[audio-pals] Facebook Trend

  • From: "Josh" <lawdog911@xxxxxxxxxxx>
  • To: <audio-pals@xxxxxxxxxxxxx>
  • Date: Tue, 17 Mar 2015 09:55:15 -0400

Well, as most of you all know my son is biologically my nephew on my wife's
side. Without going into a big long drawn out story his Mom cared more about
herself than she did him or his sister. So, needless to say this lack of
care lead to the state getting involved. My wife's sister tried to keep us
from getting him, but we kept fighting and going around her to get
information best we could. Finally, the state quit looking at the worthless
father and let us in on more of what was going on. One thing lead to another
and we now have permanent custody of our son. Once we got pc the shift took
place. He started calling us Dad and Mom which he could do even when we just
had temporary custody, but we did not force him at anytime to call us Dad
and Mom. When we had temporary custody he would sneak around and call us Dad
and Mom to his friends and stuff, but it was not till we got permanent
custody that he started calling us Dad and Mom to our faces. We have done
our best to explain to him the differences between Mother and Mom and Father
and Dad and that a Mother and Father can be a Mom and a Dad, but a Dad and
Mom does not always have to be a Father and Mother. Well, anyways this is
some background. We have faced some obstacles along the way mostly on
Amanda's side, but now there is one starting to form on my side with my
parents.

    Our son calls my Dad and Mom Pops and Gram and they see him as their
grandson. So, here is where the problem arises. Amanda posts things
regarding his progress all the time. The most recent thing that she has
posted is his progress report which shows him reading on an 8th grade level.
He is in the third grade as some of you all may remember me mentioning in my
introduction. My Mom was the first one to post and commented about that is
our boy or something to that effect. However, I then seen where biological
family members posted and my Mom's comment has been removed. I know why my
Mom removed it because she has mentioned in the past not wanting to cause
waves, but I do not think this is right especially given all they do for
him.
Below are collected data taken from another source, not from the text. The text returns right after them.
Lemma handles_conserved_witness :
  valids (sample_ops ≫= given) ≡ₚ valids [7%Z] ++ [5; 6]%Z ++ held ∅ ∧
  (NoDup (valids (sample_ops ≫= given)) →
     NoDup [5; 6]%Z ∧ (∀ h, h ∈ [5; 6]%Z → h ∉ held ∅ ∧ h ∉ valids [7%Z])) ∧
  (∅ = (∅ : gmap nat Z) → valids (sample_ops ≫= given) ≡ₚ valids [7%Z] ++ [5; 6]%Z).
Proof. apply (handles_conserved sample_ops (Sys ∅ [5; 6]%Z) [7%Z]). vm_compute. reflexivity. Defined.

(** Descriptor 0 is taken for an invalid one: it is never closed. *)
Lemma file_descriptor_zero_kept :
  exec_all [New 0 0%Z; Destroy 0] (Sys ∅ []) = (Sys ∅ [], Ok []) ∧
  file_int_valid 0 = false ∧ ∀ h, (0 < h)%Z → exec_all [New 0 h; Destroy 0] (Sys ∅ []) = (Sys ∅ [h], Ok []).
Proof.
  split; [by vm_compute|]. split; [done|]. intros [|p|p] Hh; [lia| |lia].
  by vm_compute.
Qed.
End Handle.

(** ** scope_exit *)

Module ScopeExit.
Section scope_exit.
Context {S : Type}.

(** The guard is its functor; [None] is an empty [std::function]. *)
Definition scope_exit : Type := option (S → S).
Definition make (func : S → S) : scope_exit := Some func.
Definition reset (g : scope_exit) : scope_exit := None.
Definition swap (g : scope_exit) (func : option (S → S)) : scope_exit * option (S → S) := (func, g).
Definition empty (g : scope_exit) : bool := match g with None => true | Some _ => false end.
Definition destroy (g : scope_exit) (s : S) : S := match g with None => s | Some f => f s end.

(** A block that declares a guard: the guard is destroyed when the block is
    left, by a return or by an exception. *)
Definition on_scope_exit {A} (func : S → S) (body : M S A) : M S A := λ s,
  let '(s', r) := body s in (destroy (make func) s', r).

Lemma on_scope_exit_runs {A} func (body : M S A) s s' r :
  on_scope_exit func body s = (s', r) →
  ∃ s1, body s = (s1, r) ∧ s' = func s1.
Proof. unfold on_scope_exit. destruct (body s) as [s1 r1]. intros [= <- <-]. eauto. Qed.
End scope_exit.
End ScopeExit.

(** ** unlock_guard *)

Module UnlockGuard.

(** The mutexes the thread holds.  Unlocking one it does not hold, or locking
    one it holds, is undefined. *)
Definition locks : Type := gset nat.
Definition unlock (m : nat) : M locks () :=
  l ← mget;
  mthrow_if (bool_decide (m ∉ l)) (UndefinedBehaviour "unlock of a mutex that is not held");;
  mput (l ∖ {[m]}).
Definition lock (m : nat) : M locks () :=
  l ← mget;
  mthrow_if (bool_decide (m ∈ l)) (UndefinedBehaviour "lock of a mutex that is held");;
  mput (l ∪ {[m]}).

Fixpoint unlock_all (ms : list nat) : M locks () :=
  match ms with [] => mret () | m :: ms => unlock m;; unlock_all ms end.
(** [std::lock] acquires all of them. *)
Fixpoint lock_all (ms : list nat) : M locks () :=
  match ms with [] => mret () | m :: ms => lock m;; lock_all ms end.

(** The constructors and the destructor, for any number of mutexes. *)
Definition unlock_guard (ms : list nat) : M locks (list nat) := unlock_all ms;; mret ms.
Definition unlock_guard_defer (ms : list nat) : M locks (list nat) := mret ms.
Definition destroy (g : list nat) : M locks () := lock_all g.

(** The specialisations for one mutex and for none. *)
Definition unlock_guard_one (m : nat) : M locks nat := unlock m;; mret m.
Definition unlock_guard_one_defer (m : nat) : M locks nat := mret m.
Definition destroy_one (m : nat) : M locks () := lock m.
Definition unlock_guard_none : M locks () := mret ().
Definition destroy_none (g : ()) : M locks () := mret ().

(** They do what the primary template does for as many mutexes. *)
Lemma unlock_guard_specialised m l :
  unlock_guard [m] l = prod_map id (fmap (λ m, [m])) (unlock_guard_one m l) ∧
  unlock_guard_defer [m] l = prod_map id (fmap (λ m, [m])) (unlock_guard_one_defer m l) ∧
  destroy [m] l = destroy_one m l ∧
  unlock_guard [] l = prod_map id (fmap (λ _, [])) (unlock_guard_none l) ∧ destroy [] l = destroy_none () l.
Proof.
  unfold unlock_guard, unlock_guard_one, unlock_guard_defer, unlock_guard_one_defer, destroy, destroy_one. simpl.
  unfold unlock, lock. munfold_goal.
  split_and!; [by destruct (bool_decide (m ∉ l))|done|by destruct (bool_decide (m ∈ l))|done..].
Qed.

Lemma unlock_all_ok ms l :
  NoDup ms → list_to_set ms ⊆ l → unlock_all ms l = (l ∖ list_to_set ms, Ok ()).
Proof.
  revert l. induction ms as [|m ms IH]; intros l Hn Hs; csimpl; munfold_goal.
  { f_equal. set_solver. }
  apply list.NoDup_cons in Hn as [Hm Hn]. unfold unlock. munfold_goal.
  rewrite bool_decide_eq_false_2 by set_solver. rewrite IH; [|done|].
  - f_equal. set_solver.
  - intros x Hx. set_solver.
Qed.

Lemma lock_all_ok ms l :
  NoDup ms → (∀ m, m ∈ ms → m ∉ l) → lock_all ms l = (l ∪ list_to_set ms, Ok ()).
Proof.
  revert l. induction ms as [|m ms IH]; intros l Hn Hs; csimpl; munfold_goal.
  { f_equal. set_solver. }
  apply list.NoDup_cons in Hn as [Hm Hn]. unfold lock. munfold_goal.
  rewrite bool_decide_eq_false_2 by set_solver. rewrite IH; [|done|].
  - f_equal. set_solver.
  - intros x Hx. set_solver.
Qed.

(** Inside the scope of an [unlock_guard] the thread holds none of the
    guarded mutexes and still all the others; when the scope ends, however its
    body used the other mutexes, the guarded ones are held again. *)
Theorem unlock_guard_scope (ms : list nat) (l l' : locks) :
  NoDup ms → list_to_set ms ⊆ l → (∀ m, m ∈ ms → m ∉ l') →
  unlock_guard ms l = (l ∖ list_to_set ms, Ok ms) ∧
  destroy ms l' = (l' ∪ list_to_set ms, Ok ()) ∧
  (l' = l ∖ list_to_set ms → destroy ms l' = (l, Ok ())).
Proof.
  intros Hn Hs Hl. unfold unlock_guard, destroy. munfold_goal.
  rewrite unlock_all_ok, lock_all_ok by done. split; [done|]. split; [done|].
  intros ->. f_equal. apply set_eq. intros x. destruct (decide (x ∈ ms)); set_solver.
Qed.

Lemma unlock_guard_scope_witness :
  unlock_guard [1; 2] {[1; 2; 3]} = ({[1; 2; 3]} ∖ list_to_set [1; 2], Ok [1; 2]) ∧
  destroy [1; 2] {[3]} = ({[3]} ∪ list_to_set [1; 2], Ok ()) ∧
  ({[3]} = ({[1; 2; 3]} : locks) ∖ list_to_set [1; 2] → destroy [1; 2] {[3]} = ({[1; 2; 3]}, Ok ())).
Proof.
  apply (unlock_guard_scope [1; 2] {[1; 2; 3]} {[3]}).
  - apply (bool_decide_eq_true_1 _). vm_compute. reflexivity.
  - apply (bool_decide_eq_true_1 _). vm_compute. reflexivity.
  - set_solver.
Defined.
End UnlockGuard.

(** ** observer_ptr *)

Module Observer.

(** A pointer is null or an address. *)
Abbreviation pointer := (option Z).
Record observer_ptr := Obs { _ptr : pointer }.

Definition default_observer : observer_ptr := Obs None.
Definition make_observer (p : pointer) : observer_ptr := Obs p.
Definition get (o : observer_ptr) : pointer := _ptr o.
Definition deref (o : observer_ptr) : res Z :=
  match _ptr o with Some a => Ok a | None => Throw (UndefinedBehaviour "null pointer") end.
Definition to_bool (o : observer_ptr) : bool := bool_decide (_ptr o ≠ None).
Definition release (o : observer_ptr) : observer_ptr * pointer := (Obs None, _ptr o).
Definition reset (o : observer_ptr) (p : pointer) : observer_ptr := Obs p.
Definition swap (a b : observer_ptr) : observer_ptr * observer_ptr := (b, a).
She has asked me about pictures she has posted with them in the picture
with Little Man. In my personal opinion if they have a problem then it is
not with the fact that my parents are doing things with him, it is an
internal problem that they need to work out with themselves. Ok, I am
through getting this off my chest now. I do not know if I posted or not, but
in January we closed our home for foster kids. Once we get a house that is
bigger and they can have a different room than Little Man's we will consider
reopening. When we started the process to get Little Man we also went
thorugh the process as one of the requirements to become foster parents. We
had to take the training, but did not necessarily have to get the home study
done, but we figured if we are going this far with it then we should go
ahead and go the whole way in case we wanted to take in foster kids. We knew
that in our current living situation taking in foster kids was not a
possibility mainly because Little Man did not want to share his room and we
were not going to make him.

   So, I have emailed Amanda and suggested that she talk to my Mom because
this is not a situation that they should feel awkward in. If anything the
one that created the shift is the one that should feel awkward for creating
the situation that has caused the shift. Little Man calls me Dad and my
parents are my parents so therefore that does make them a set of his
grandparents. He calls them Pops and Gram and again if he sees them as his
grandparent then that is all that matters and who cares what people think of
it. Okay, well I have to go and ponder this a while and see if I can come up
with some sort of solution. One of the grandmothers that posted a comment
coddles the biological mother so this may be some of the problem.